Brian Weaver: It’s always been one of my favorite plays of all time. It’s dramatic and hilarious and heartbreaking and impossible. You know, I’ve always thought about it but this is the 20th anniversary year and I can’t believe that it’s that long ago. It’s a fairly small theatre company, so it was extraordinary we got the rights to do it in this big year.

q: And tell me about how you think it is still relevant, or how its relevance has changed over the last 20 years.

Portland Playhouse co-founder and 'Angels' Director Brian Weaver

BW: Before I thought about Angels in America again, I remember hearing something about NPR that AIDS, after 15 years of decreasing, [new incidents of infection] were starting to rise in the US. I found it surprising how much it had dropped off my radar.

Do you think that perceptions around HIV and AIDS have changed in the past since it premiered? What do you think that people will take away from this now that perhaps they didn’t when it first came out?

It’s a huge perception shift. When first creating the play, AIDS was still a death sentence, and certainly that’s the world that the characters are living in. Now it’s something that people can live with, and there’s a whole medical industry built around it.

Where did you start to look for your cast, and how did that process go for you?

We have a wonderful cast. It’s six local and two from New York, all exceptionally talented, passionate. It’s both the cast and also many other artists that I speak to, people are very attached to this play. People want to do it. People, I think both here at Portland Playhouse but also in theatres all over the country right now, actors want to work on it.

Have you worked with some of these cast members before?

Yeah, Wade who is playing Prior was in Dying City last year. Mickey who’s playing Harper is my wife. It seems like I’m always directing her in plays where she’s making out with other people.

How’s that for you? [Laughing]

Oh it’s great, I love it. I think I’ve only ever worked with her in plays where she is kissing other people.

Have you made any changes to the original script?

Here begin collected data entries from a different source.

Lemma persist_proposals_grows run drafts p : grows p (snd (persist_proposals run drafts p)) ∧ p_run_status (snd (persist_proposals run drafts p)) = p_run_status p.
Proof.
  apply (write_all_inv (λ p', grows p p' ∧ p_run_status p' = p_run_status p)); [|by split].
  intros q x y p' [Hg Hs] (H1 & H2 & _)%persist_proposal_grows. split; [by etrans|congruence].
Qed.

Lemma persist_conflicts_grows found p : grows p (snd (persist_conflicts found p)) ∧ p_run_status (snd (persist_conflicts found p)) = p_run_status p.
Proof.
  apply (write_all_inv (λ p', grows p p' ∧ p_run_status p' = p_run_status p)); [|by split].
  intros q x y p' [Hg Hs] (H1 & H2 & _)%persist_conflict_grows. split; [by etrans|congruence].
Qed.

(** every draft that was persisted is found under its id *)
Lemma persist_proposals_stored run drafts p ys p' : persist_proposals run drafts p = (Ok ys, p') → Forall2 (λ d y, p_proposals p' !! draft_id run d = Some y) drafts ys.
Proof.
  unfold persist_proposals. revert p ys. induction drafts as [|d drafts IH]; intros p ys; cbn [write_all]; [intros [= <- _]; constructor|].
  destruct (persist_proposal run p d) as [[y p1]|e] eqn:Hd; [|done]. apply persist_proposal_grows in Hd as (_ & _ & Hy).
  pose proof (persist_proposals_grows run drafts p1) as [[Hg _] _]. unfold persist_proposals in Hg.
  destruct (write_all (persist_proposal run) drafts p1) as [[ys'|e] p2] eqn:Hrest; [|done]. intros [= <- <-]. constructor; [by apply Hg|by eapply IH].
Qed.

(** Persisting is idempotent: a run that persists its drafts again, as a resumed one
    does, changes nothing and is given the drafts already stored. *)
Theorem persist_proposals_idempotent (run_id : string) (drafts : list draft) (p p' : persist_store) (persisted : list draft) :
  persist_proposals run_id drafts p = (Ok persisted, p') → persist_proposals run_id drafts p' = (Ok persisted, p') ∧ length persisted = length drafts.
Proof.
  intros H. apply persist_proposals_stored in H. split; [|by eapply eq_sym, Forall2_length].
  unfold persist_proposals. induction H as [|d y drafts ys Hy _ IH]; [done|]. cbn [write_all]. unfold persist_proposal at 1, ensure_needs_review.
  rewrite bool_decide_true by done. cbn [ensure mbind result_bind]. rewrite Hy. by rewrite IH.
Qed.

(** * Walking through an attempt *)

Section walk.
Context {T : Type} `{!CheckpointStore T}.
Context (env : environment) (currency_codes : list string) (prompt : role → string) (default_ontology : ontology) (deps_ontology : option ontology)
  (evidence_loader : option (run_request → list evidence_block)) (crash_after_stages : option nat) (req : run_request).
Context (I : persist_store → Prop).
Hypothesis Hproposals : ∀ drafts p, I p → I (snd (persist_proposals (run_id req) drafts p)).
Hypothesis Hconflicts : ∀ found p, I p → I (snd (persist_conflicts found p)).
Hypothesis Husage : ∀ u p, I p → I (record_usage (run_id req) u p).
Hypothesis Hstatus : ∀ s p, I p → I (snd (set_run_status (run_id req) s p)).

Notation holds := (λ w : world T, I (w_persist w)).

Lemma walk_runtime {A} (m : eff runtime failure A) : keeps holds (on_runtime m).
Proof using Type. by apply keeps_zoom. Qed.
Lemma walk_state f : keeps holds (on_state f).
Proof using Type. by apply keeps_writes. Qed.
Lemma walk_audit a : keeps holds (put_audit a).
Proof using Type. by apply keeps_writes. Qed.
Lemma walk_calls n : keeps holds (count_model_calls n).
Proof using Type. by apply keeps_writes. Qed.
Lemma walk_committed : keeps holds count_committed.
Proof using Type. by apply keeps_writes. Qed.
Lemma walk_append e : keeps holds (append env e).
Proof using Type. apply keeps_bind; [apply walk_runtime|]. intros _. by apply keeps_writes. Qed.
Lemma walk_checkpoint {A} (f : T → A * T) : keeps holds (on_checkpoint env f).
Proof using Type. apply keeps_bind; [apply walk_runtime|]. intros _. by apply keeps_zoom. Qed.
Lemma walk_persist {A} (f : persist_store → result failure A * persist_store) : (∀ p, I p → I (snd (f p))) → keeps holds (on_persist env f).
Proof using Type.
  intros Hf. apply keeps_bind; [apply walk_runtime|]. intros _ w Hw. unfold zoom. specialize (Hf (w_persist w) Hw). by destruct (f (w_persist w)).
Qed.

Ltac walk :=
  repeat first
    [ apply walk_runtime | apply walk_state | apply walk_audit | apply walk_calls | apply walk_committed | apply walk_append | apply walk_checkpoint
    | apply keeps_ret | apply keeps_raise | apply keeps_reads | apply keeps_pure | apply keeps_raise_if | done
    | apply walk_persist; intros p Hp; first [by apply Hproposals | by apply Hconflicts | by apply Husage | by apply Hstatus | exact Hp]
    | apply keeps_bind; [|intros ?] | case_match ].

Lemma walk_usage : keeps holds (record_run_usage env req).
Proof using Husage. unfold record_run_usage. walk. Qed.
Lemma walk_role r step : keeps holds (run_role env prompt req r step).
Proof using Husage. unfold run_role, working, the_budget. do 7 (apply keeps_bind; [walk|intros ?]). apply keeps_bind; [apply walk_usage|intros _]. walk. Qed.
Lemma walk_persist_stage : keeps holds (stage_persist env req).
Proof using Hproposals Hconflicts. unfold stage_persist, persist_outputs_atomic. walk. Qed.
Lemma walk_dispatch st : keeps holds (dispatch_stage env currency_codes prompt default_ontology deps_ontology evidence_loader req st).
Proof using Husage Hproposals Hconflicts.
  destruct st; cbn [dispatch_stage]; try apply walk_role; try apply walk_persist_stage; unfold computed; walk.
Qed.
Lemma walk_failure st hash e : keeps holds (record_stage_failure env req st hash e).
Proof using Type. unfold record_stage_failure, lease. walk. Qed.
Lemma walk_execute st hash :
  keeps holds (execute_stage env currency_codes prompt default_ontology deps_ontology evidence_loader crash_after_stages req st hash).
Proof using Husage Hproposals Hconflicts.
  unfold execute_stage. apply keeps_bind; [walk|intros _]. apply keeps_bind; [walk|intros _]. apply keeps_bind.
  { apply keeps_try_except; [apply walk_dispatch|]. intros e. apply keeps_bind; [apply walk_failure|intros _]. walk. }
  intros out. unfold commit_fence, lease, cancelled, commit_stage. walk.
Qed.
Lemma walk_stage st : keeps holds (run_stage env currency_codes prompt default_ontology deps_ontology evidence_loader crash_after_stages req st).
Proof using Husage Hproposals Hconflicts.
  unfold run_stage, working. apply keeps_bind; [walk|intros s]. apply keeps_bind; [walk|intros existing]. apply keeps_bind.
  { destruct existing as [r|]; [|walk]. case_bool_decide; [|walk]. unfold is_recoverable, reject_checkpoint. walk. }
  intros usable. destruct existing as [r|]; [|apply walk_execute]. destruct usable; [|apply walk_execute]. unfold put_work. walk.
Qed.
Lemma walk_finish s c e : keeps holds (finish env req s c e).
Proof using Hstatus. unfold finish, lease. walk. Qed.
Lemma walk_handle e : keeps holds (handle env req e).
Proof using Hstatus.
  unfold handle. destruct e as [[]|x| |]; try apply walk_finish; try (apply keeps_bind; [apply walk_finish|intros _]); walk.
Qed.
Lemma walk_flush : keeps holds (flush_usage env req).
Proof using Husage. unfold flush_usage, lease. apply keeps_bind; [walk|]. intros [|]; [apply walk_usage|walk]. Qed.

Lemma attempt_keeps :
  keeps holds (run_extraction_workflow env currency_codes prompt default_ontology deps_ontology evidence_loader crash_after_stages req).
Proof using Husage Hproposals Hconflicts Hstatus.
  unfold run_extraction_workflow. do 6 (apply keeps_bind; [walk|intros ?]). apply keeps_try_finally; [|unfold report_usage, the_budget; walk].
  apply keeps_try_except; [|apply walk_handle]. apply keeps_bind.
  - apply keeps_try_finally; [|apply walk_flush]. apply keeps_bind; [walk|intros _]. apply keeps_for_loop. intros st. unfold advance, boundary, lease, cancelled.
    apply keeps_bind; [walk|intros _]. destruct (should_skip_mode_stage req st); [unfold mark_skipped; walk|apply walk_stage].
  - intros _. unfold finalize_success, lease, working. walk.
Qed.
End walk.
Lemma fenced_spec c f t : ((fenced c f t).2 = true ↔ current c t) ∧ ((fenced c f t).2 = false → (fenced c f t).1 = t).
Proof using Type.
  assert ((fenced c f t).2 = (0 <? length (filter (λ j, owned c j = true) t))%nat) as Hn by done. rewrite Hn, fenced_fmap. clear Hn. split.
  - rewrite Nat.ltb_lt. split.
    + intros Hl. destruct (filter _ t) as [|j js] eqn:Hf; [cbn in Hl; lia|]. exists j. apply and_comm.
      apply (list_elem_of_filter (λ j, owned c j = true)). rewrite Hf. apply list_elem_of_here.
    + intros (j & Hj & Ho). assert (j ∈ filter (λ j, owned c j = true) t) as Hin by (by apply list_elem_of_filter).
      destruct (filter _ t); [by apply not_elem_of_nil in Hin|cbn; lia].
  - rewrite Nat.ltb_ge. intros Hl. rewrite <- (list_fmap_id t) at 2. apply list_fmap_ext. intros i j Hj. destruct (owned c j) eqn:Ho; [|done].
    assert (j ∈ filter (λ j, owned c j = true) t) as Hin by (apply list_elem_of_filter; split; [done|by eapply list_elem_of_lookup_2]).
    destruct (filter _ t); [by apply not_elem_of_nil in Hin|cbn in Hl; lia].
Qed.
End safety.

Section properties.
Context (make_interval : spec_float → Z) (redact : string → string).
Notation step := (step make_interval redact).
Notation reachable := (reachable make_interval redact).

(** C22: In every reachable state of the queue job ids are unique, an idempotency
    key names one job per tenant and kind, and each row is well formed: a
    queued job has no lease and attempts left, a running one the lease of a
    claim handed out for it with these attempts, a terminal one no lease and a
    finish time. *)
Theorem queue_invariant s :
  reachable s →
  NoDup (id <$> jobs s) ∧ Forall (row_ok (issued s)) (jobs s) ∧ NoDup (cj_lease <$> issued s) ∧
  ∀ a b key, a ∈ jobs s → b ∈ jobs s → idempotency_key a = Some key → idempotency_key b = Some key →
    org_id a = org_id b → kind a = kind b → a = b.
Proof.
  intros Hs%reachable_inv. pose proof Hs as [Hids _ Hleases Hrows _ _]. repeat (split; [done|]).
  intros a b key. by apply inv_scope_row.
Qed.
Lemma described_get props fields k : described props fields → NoDup fields.*1 → k ∈ fields.*1 →
  ∃ s P, get k props = DictV s ∧ decides s P ∧ (k, P) ∈ fields ∧ ∀ Q, (k, Q) ∈ fields → Q = P.
Proof.
  unfold get. induction 1 as [|[k1 v1] [k2 P2] props fields [Hk (s & Hv & Hs)] H IH]; [by intros _ ?%not_elem_of_nil|]. cbn in Hk, Hv, Hs. subst k2 v1.
  cbn [fmap list_fmap fst dict_get]. intros [Hnew Hnd]%NoDup_cons. case_decide as Heq.
  - intros _. subst k. exists s, P2. split_and!; [done|done|apply list_elem_of_here|]. intros Q [[= ->]|HQ]%elem_of_cons; [done|].
    exfalso. apply Hnew. by apply (list_elem_of_fmap_2 fst) in HQ.
  - intros [->|Hk]%elem_of_cons; [done|]. destruct (IH Hnd Hk) as (s' & P' & Hg & Hd & Hin & Hu). exists s', P'. split_and!; [done|done|by apply list_elem_of_further|].
    intros Q [[= -> ->]|HQ]%elem_of_cons; [done|by apply Hu].
Qed.

Lemma described_names props fields : described props fields → props.*1 = fields.*1.
Proof. induction 1 as [|p f props fields [Hk _] _ IH]; [done|]. cbn. by rewrite IH, Hk. Qed.

Lemma closed_object schema fields items path :
  type_errors (DictV items) schema path = [] → get "required" schema = ListV (StrV <$> fields.*1) → get "additionalProperties" schema = BoolV false →
  described (properties_of schema) fields → NoDup fields.*1 →
  _schema_errors (DictV items) schema path = [] ↔ closed fields (DictV items).
Proof.
  intros Ht Hreq Hadd Hprops Hnd. cbn [_schema_errors]. rewrite Ht. unfold key_errors. rewrite Hreq, Hadd.
  pose proof (described_names _ _ Hprops) as Hnames. split.
  - intros [[Hr Ha]%app_nil Hc]%app_nil. exists items. split; [done|]. split.
    + intros k Hk. apply has_key. destruct (has k items) eqn:Hh; [done|]. exfalso. rewrite omap_nil in Hr.
      specialize (Hr (StrV k) ltac:(by apply (list_elem_of_fmap_2 StrV))). cbn in Hr. by rewrite Hh in Hr.
    + intros k x Hin. rewrite omap_nil in Ha. specialize (Ha (k, x) Hin). cbn in Ha. destruct (has k (properties_of schema)) eqn:Hh; [|done].
      apply has_key in Hh. rewrite Hnames in Hh. destruct (described_get _ _ _ Hprops Hnd Hh) as (s & P & Hg & Hd & HP & _). exists P. split; [done|].
      rewrite concat_nil in Hc. specialize (Hc (k, x) Hin). cbn [fst snd] in Hc. rewrite Hg in Hc. by apply Hd in Hc.
  - intros (items' & [= <-] & Hr & Hall). apply app_nil. split; [apply app_nil; split|].
    + apply omap_nil. intros v (k & -> & Hk)%list_elem_of_fmap. apply Hr, has_key in Hk. by rewrite Hk.
    + apply omap_nil. intros [k x] Hin. destruct (Hall k x Hin) as (P & HP & _). apply (list_elem_of_fmap_2 fst) in HP. cbn in HP |- *.
      rewrite <- Hnames in HP. apply has_key in HP. by rewrite HP.
    + apply concat_nil. intros [k x] Hin. cbn [fst snd]. destruct (Hall k x Hin) as (P & HP & Hx). pose proof (list_elem_of_fmap_2 fst _ _ HP) as Hk. cbn in Hk.
      destruct (described_get _ _ _ Hprops Hnd Hk) as (s & P' & Hg & Hd & _ & Hu). rewrite Hg. apply Hd. by rewrite <- (Hu P HP).
Qed.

For now you’re only doing Part 1, correct?

Right, we’re doing part 1, Millennium Approaches. When it first opened it was only Millennium Approaches, and then a year and a half later part two came along. The script has been the same for 20 years, but Tony Kushner made a couple revisions for the new edition which just came out this year. The published version’s not out yet. But we have the new script. It’s very, very similar.

Do you have any plans to do a part two in the future?

We’ve thought about it. You have to just endure it, it’s such a beautiful, heartbreaking, tremendously huge play. Tony Kushner said if you have to do it, you have to break your heart. So we’ll see if we break our hearts on this one, then if we have anything left we’ll go back next year for part two.

It is a particularly, not only long but also intense play. Has that been more difficult than other productions, both in terms of length and subject matter?

I’ve been surprised. Into rehearsals, we were really preparing to do a lot of work in a short amount of time, but it doesn’t seem long. It flies by. There are two intermissions. There are three acts in there, an hour each, so three hours, but it’s like the quickest hour that you can spend. There’s a lot of suspense and it’s funny. It’s a gay fantasia. It’s a heartbreaking subject, this subject of loss and broken relationships, and I don’t think we could endure it if it were a three-hour drama. So it’s a three-hour gay fantasia that makes it possible.